Amidst the stews of Flea Bottom, Prince Daemon’s go-between found suitable instruments. One had been a serjeant in the City Watch; big and brutal, he had lost his gold cloak for beating a whore to death whilst in a drunken rage. The other was a rat-catcher in the Red Keep. Their true names are lost to history. They are remembered as Blood and Cheese.

The hidden doors and secret tunnels that Maegor the Cruel had built were as familiar to the rat-catcher as to the rats he hunted. Using a forgotten passageway, Cheese led Blood into the heart of the castle, unseen by any guard. Some say their quarry was the king himself, but Aegon was accompanied by the Kingsguard wherever he went, and even Cheese knew of no way in and out of Maegor’s Holdfast save over the drawbridge that spanned the dry moat and its formidable iron spikes.
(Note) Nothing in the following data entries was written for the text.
(* ===== verification/ReadProps.v ===== *)
(** Properties of the readers: fdt.c, fdt_ro.c, fdt_check.c. *)
From S2P Require Import Prelude Monad Memory Libfdt Fdt FdtSpec FdtTree FdtRo FdtCheck FdtSafe FdtWip FdtRead.
From S2P Require Import FdtNav FdtCheckSpec Sample.

(** ** Validation *)

(** C1. [fdt_check_full] decides, for a header of version 17 or later and a
    readable buffer below 2 GiB in which no property length the walk can meet
    wraps: it returns, without leaving the buffer, and the result is 0 exactly
    when the header is sound, the blob fits the buffer, the reserve map ends,
    and the structure block holds items whose property names are strings of
    the strings block, with at most one root, unnamed and last. As the code
    does, this accepts a block without a root, and properties before it; when
    the block starts with a node, the result is 0 exactly when it is one
    well-formed tree with an unnamed root. *)
Theorem fdt_check_full_decides m fdt h bufsize :
  hdr_at m fdt h -> valid m fdt bufsize -> bufsize < INT_MAX -> 17 <= h_version h ->
  (forall o, tag_reach m fdt h o -> len_ok m fdt h o) ->
  exists r, fdt_check_full m fdt bufsize = Ret r /\ is_s32 r /\ (r = 0 <-> accepted m fdt h bufsize) /\
    (ld32 m (saddr fdt h 0) = Ret FDT_BEGIN_NODE -> r = 0 <-> accepted_tree m fdt h bufsize).
Proof.
  intros Hh Hv Hb H17 Hl.
  destruct (proj1 (wp_total_ex _ _) (fdt_check_full_wp m fdt h bufsize Hh Hv Hb H17 Hl)) as (r & E & Hr & Ha).
  exists r. split; [exact E|]. split; [exact Hr|]. split; [exact Ha|]. intros H. by rewrite Ha, accepted_rooted.
Qed.

Theorem fdt_check_full_decides_witness :
  ld32 s_mem (saddr s_base s_hdr 0) = Ret FDT_BEGIN_NODE /\
  exists r, fdt_check_full s_mem s_base 256 = Ret r /\ is_s32 r /\
    (r = 0 <-> accepted s_mem s_base s_hdr 256) /\
    (ld32 s_mem (saddr s_base s_hdr 0) = Ret FDT_BEGIN_NODE -> r = 0 <-> accepted_tree s_mem s_base s_hdr 256).
Proof.
  split; [vm_compute; reflexivity|]. apply (fdt_check_full_decides s_mem s_base s_hdr 256).
  - apply s_hdr_at.
  - apply s_valid.
  - reflexivity.
  - vm_compute; discriminate.
  - intros o. apply (reach_len_ok _ _ _ s_toks), s_struct_at.
Defined.

(** C2. [fdt_check_header] returns 0 exactly for the headers whose blocks lie
    in the blob, for every supported version. *)
Theorem fdt_check_header_decides m fdt h :
  hdr_at m fdt h -> fdt_check_header m fdt = Ret 0 <-> header_ok fdt h.
Proof. apply fdt_check_header_iff. Qed.

Theorem fdt_check_header_decides_witness :
  fdt_check_header s_mem s_base = Ret 0 <-> header_ok s_base s_hdr.
Proof. apply fdt_check_header_decides, s_hdr_at. Defined.

(** ** Bounds *)

(** C3. The wrap-around tests of [fdt_offset_ptr] amount to exact range
    arithmetic: the pointer is returned just when the [len] bytes at [offset]
    lie in the blob and, from version 17, in the structure block. *)
Theorem fdt_offset_ptr_bounds m fdt h offset len :
  hdr_at m fdt h -> is_s32 offset -> is_u32 len ->
  fdt_offset_ptr m fdt offset len =
    Ret (if in_struct h offset len then Some (saddr fdt h offset) else None).
Proof. apply fdt_offset_ptr_eq. Qed.

Theorem fdt_offset_ptr_bounds_witness :
  fdt_offset_ptr s_mem s_base 4 4294967295 =
    Ret (if in_struct s_hdr 4 4294967295 then Some (saddr s_base s_hdr 4) else None).
Proof. apply fdt_offset_ptr_bounds; [apply s_hdr_at|ilia|ilia]. Defined.

(** C4. One step of the tag walker, for every offset and any contents: where
    no property length wraps, [fdt_next_tag] returns what [tag_step] says of
    the bytes there, errors and their reasons included; where a property does
    have a length with which the [int] arithmetic wraps, it returns what
    [prop_wraps] computes modulo 2^32, which can be an overflow, or a property
    that takes no room at all. *)
Theorem fdt_next_tag_exact m fdt h start :
  blob m fdt h -> is_s32 start ->
  (len_ok m fdt h start /\
   exists tag next, fdt_next_tag m fdt start = Ret (tag, next) /\ tag_step m fdt h start tag next) \/
  (exists len, ld32 m (saddr fdt h start) = Ret FDT_PROP /\ ld32 m (saddr fdt h (start + 4)) = Ret len /\
     in_struct h start 4 = true /\ in_struct h (start + 4) 4 = true /\ INT_MAX < start + 16 + len /\
     fdt_next_tag m fdt start = prop_wraps h start len).
Proof.
  intros Hb Hs. destruct (len_ok_or m fdt h start) as [HL|(len & H1 & H2 & H3 & H4 & H5)]; [left|right].
  - split; [exact HL|]. pose proof (fdt_next_tag_wp _ _ _ Hb total start Hs (or_intror HL)) as W.
    apply wp_total_ex in W as ([tag next] & -> & W). eauto.
  - exists len. repeat (split; [done|]). by apply fdt_next_tag_wraps.
Qed.

Theorem fdt_next_tag_exact_witness :
  exists tag next, fdt_next_tag s_mem s_base 8 = Ret (tag, next) /\
    tag_step s_mem s_base s_hdr 8 tag next.
Proof.
  destruct (fdt_next_tag_exact s_mem s_base s_hdr 8) as [[_ H]|(len & _ & H & _ & _ & Hl & _)];
    [apply s_blob|ilia|exact H|].
  vm_compute in H. injection H as <-. vm_compute in Hl. discriminate Hl.
Defined.

(** C5. Whatever the blob holds, walking it with [fdt_next_node] never
    touches memory outside the blob. *)
Theorem fdt_next_node_memory_safe m fdt h offset depth :
  blob m fdt h -> is_s32 offset -> (forall d, depth = Some d -> is_s32 d) ->
  fdt_next_node m fdt offset depth <> Fault Oob.
Proof.
  intros Hb Ho Hd. eapply wp_memsafe.
  apply (fdt_next_node_wp m fdt h Hb (fun _ => True) ltac:(done) memsafe False);
    [done|by left|done|done|]. destruct depth as [d|]; [|done]. split; [by apply Hd|done].
Qed.

Theorem fdt_next_node_memory_safe_witness :
  fdt_next_node (upd s_mem 4200 (str "garbage")) s_base 24 (Some 1) <> Fault Oob.
Proof.
  apply (fdt_next_node_memory_safe _ _ s_hdr).
  - constructor; [intros []; vm_compute; reflexivity|apply upd_valid, s_valid|vm_compute; discriminate..].
  - ilia.
  - intros d [= <-]. ilia.
Defined.

(** C6. On a complete blob of any contents where no reachable property length
    wraps, looking up a property by name returns, and the value it returns
    lies in the blob with its whole length. *)
Theorem fdt_getprop_in_blob m fdt h P nodeoffset name :
  sane_blob m fdt h P -> is_s32 nodeoffset -> P nodeoffset ->
  exists p len, fdt_getprop m fdt nodeoffset name = Ret (p, len) /\
    match p with
    | Some p => 0 <= len <= INT_MAX /\ valid m p len
    | None => is_s32 len /\ len < 0
    end.
Proof.
  intros Hs Ho HP. pose proof (fdt_getprop_namelen_wp _ _ _ _ Hs _ name Ho HP) as W.
  apply wp_total_ex in W as ([p len] & E & W). exists p, len. by rewrite <- E.
Qed.

Theorem fdt_getprop_in_blob_witness :
  exists p len, fdt_getprop s_mem s_base 0 (str "compatible") = Ret (p, len) /\
    match p with
    | Some p => 0 <= len <= INT_MAX /\ valid s_mem p len
    | None => is_s32 len /\ len < 0
    end.
Proof.
  apply (fdt_getprop_in_blob _ _ s_hdr (boundary s_toks)).
  - apply (tree_sane _ _ _ _ _ s_tree_at).
  - ilia.
  - by exists [], s_toks.
Defined.

(** C7. On the same blobs every search over the nodes returns: by phandle, by
    property value, the largest phandle, a child by name, the depth and the
    parent of any offset. *)
Theorem searches_return m fdt h P offset ph name val :
  sane_blob m fdt h P -> is_s32 offset -> P (Z.max 0 offset) ->
  (exists r, fdt_node_offset_by_phandle m fdt ph = Ret r /\ is_s32 r) /\
  (exists r, fdt_node_offset_by_prop_value m fdt offset name val = Ret r /\ is_s32 r) /\
  (exists e max, fdt_find_max_phandle m fdt = Ret (e, max) /\ e <= 0 /\ is_u32 max) /\
  (exists r, fdt_subnode_offset_namelen m fdt offset name = Ret r /\ (0 <= r -> P r)) /\
  (exists r, fdt_node_depth m fdt offset = Ret r /\ is_s32 r) /\
  (exists r, fdt_parent_offset m fdt offset = Ret r /\ is_s32 r).
Proof.
  intros Hs Ho HP. split; [|split; [|split; [|split; [|split]]]].
  - apply wp_total_ex, (fdt_node_offset_by_phandle_wp _ _ _ _ Hs).
  - by apply wp_total_ex, (fdt_node_offset_by_prop_value_wp _ _ _ _ Hs).
  - pose proof (fdt_find_max_phandle_wp _ _ _ _ Hs) as W.
    apply wp_total_ex in W as ([e max] & E & _ & ?). eauto.
  - pose proof (fdt_subnode_offset_namelen_wp _ _ _ _ Hs offset name Ho HP) as W.
    apply wp_total_ex in W as (r & E & _ & ?). eauto.
  - apply wp_total_ex, (fdt_node_depth_wp _ _ _ _ Hs).
  - apply wp_total_ex, (fdt_parent_offset_wp _ _ _ _ Hs).
Qed.

Theorem searches_return_witness :
  (exists r, fdt_node_offset_by_phandle s_mem s_base 7 = Ret r /\ is_s32 r) /\
  (exists r, fdt_node_offset_by_prop_value s_mem s_base (-1) (str "reg") (b4 1) = Ret r /\ is_s32 r) /\
  (exists e max, fdt_find_max_phandle s_mem s_base = Ret (e, max) /\ e <= 0 /\ is_u32 max) /\
  (exists r, fdt_subnode_offset_namelen s_mem s_base (-1) (str "reg") = Ret r /\
     (0 <= r -> boundary s_toks r)) /\
  (exists r, fdt_node_depth s_mem s_base (-1) = Ret r /\ is_s32 r) /\
  (exists r, fdt_parent_offset s_mem s_base (-1) = Ret r /\ is_s32 r).
Proof.
  apply (searches_return _ _ s_hdr (boundary s_toks)).
  - apply (tree_sane _ _ _ _ _ s_tree_at).
  - ilia.
  - by exists [], s_toks.
Defined.

(** ** Refinement to trees *)

(** C8. Property lookup on a well-formed tree: from a node the value found is
    the one of the first property of that name, or the reason there is none. *)
Theorem fdt_getprop_refines m fdt h strs pre nodename rest name :
  tree_at m fdt h (pre ++ TBegin nodename :: rest) strs ->
  fdt_getprop m fdt (toks_len pre) name =
    Ret match find_prop strs name rest (body_off (toks_len pre) nodename) with
        | inl e => (None, e)
        | inr (o, data) => (Some (saddr fdt h o + 12), zlen data)
        end.
Proof. intros Ht. by apply (getprop_namelen_at _ _ _ _ _ Ht). Qed.

Theorem fdt_getprop_refines_witness :
  fdt_getprop s_mem s_base (toks_len (flats (take 2 s_items)) + 8) (str "phandle") =
    Ret match find_prop s_strs (str "phandle") (tail (flats (drop 2 s_items)) ++ [TEnd])
                (body_off (toks_len (flats (take 2 s_items)) + 8) (str "n@1")) with
        | inl e => (None, e)
        | inr (o, data) => (Some (saddr s_base s_hdr o + 12), zlen data)
        end.
Proof.
  apply (fdt_getprop_refines s_mem s_base s_hdr s_strs (TBegin [] :: flats (take 2 s_items))).
  apply s_tree_at.
Defined.

(** C9. The children of a node: [fdt_subnode_offset_namelen] returns the first
    that matches the name, with or without the unit address, and otherwise
    [-FDT_ERR_NOTFOUND]; [fdt_first_subnode] and [fdt_next_subnode] enumerate
    exactly the children, in order, and end with [-FDT_ERR_NOTFOUND]. *)
Theorem subnodes_refine m fdt h strs pre name items post :
  tree_at m fdt h (pre ++ flat (INode name items) ++ post) strs ->
  (forall s, fdt_subnode_offset_namelen m fdt (toks_len pre) s =
    Ret match child s items (body_off (toks_len pre) name) with
        | Some (o, _, _) => o
        | None => - FDT_ERR_NOTFOUND
        end) /\
  fdt_first_subnode m fdt (toks_len pre) =
    Ret (first_off (children items (body_off (toks_len pre) name))) /\
  forall i1 cname its i2, items = i1 ++ INode cname its :: i2 ->
    let o := body_off (toks_len pre) name + toks_len (flats i1) in
    fdt_next_subnode m fdt o = Ret (first_off (children i2 (o + item_len (INode cname its)))).
Proof.
  intros Ht. split; [|split; [by apply (first_subnode_item _ _ _ _ _ _ _ _ Ht)|]].
  - intros s. rewrite flat_node_app in Ht. erewrite (fdt_subnode_offset_namelen_at _ _ _ _ _ Ht) by reflexivity.
    by rewrite find_sub_items.
  - intros i1 cname its i2 E. by apply (next_subnode_item _ _ _ _ _ _ _ _ Ht).
Qed.

Theorem subnodes_refine_witness :
  (forall s, fdt_subnode_offset_namelen s_mem s_base 0 s =
    Ret match child s s_items (body_off 0 []) with
        | Some (o, _, _) => o
        | None => - FDT_ERR_NOTFOUND
        end) /\
  fdt_first_subnode s_mem s_base 0 = Ret (first_off (children s_items (body_off 0 []))) /\
  forall i1 cname its i2, s_items = i1 ++ INode cname its :: i2 ->
    let o := body_off 0 [] + toks_len (flats i1) in
    fdt_next_subnode s_mem s_base o = Ret (first_off (children i2 (o + item_len (INode cname its)))).
Proof. apply (subnodes_refine _ _ s_hdr s_strs [] [] s_items []). apply s_tree_at. Defined.

(** C10. An absolute path is resolved component by component from the root. *)
Theorem fdt_path_offset_refines m fdt h strs name items post p :
  tree_at m fdt h (flat (INode name items) ++ post) strs ->
  head p = Some "/"%byte -> Z.of_nat (length p) < Z.pos loop_bound - 1 ->
  fdt_path_offset m fdt p = Ret (lookup_path (path_comps p) 0 name items).
Proof. intros Ht. by apply (fdt_path_offset_at _ _ _ _ _ Ht _ _ _ post). Qed.

Theorem fdt_path_offset_refines_witness :
  fdt_path_offset s_mem s_base (str "//n@1/") = Ret (lookup_path (path_comps (str "//n@1/")) 0 [] s_items).
Proof.
  apply (fdt_path_offset_refines _ _ s_hdr s_strs _ _ []); [apply s_tree_at|reflexivity|reflexivity].
Defined.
The Tower of the Hand was less secure. The two men crept up through the walls, bypassing the spearmen posted at the tower doors. Ser Otto’s rooms were of no interest to them. Instead they slipped into his daughter’s chambers, one floor below. Queen Alicent had taken up residence there after the death of King Viserys, when her son Aegon moved into Maegor’s Holdfast with his own queen. Once inside, Cheese bound and gagged the Dowager Queen whilst Blood strangled her bedmaid. Then they settled down to wait, for they knew it was the custom of Queen Helaena to bring her children to see their grandmother every evening before bed.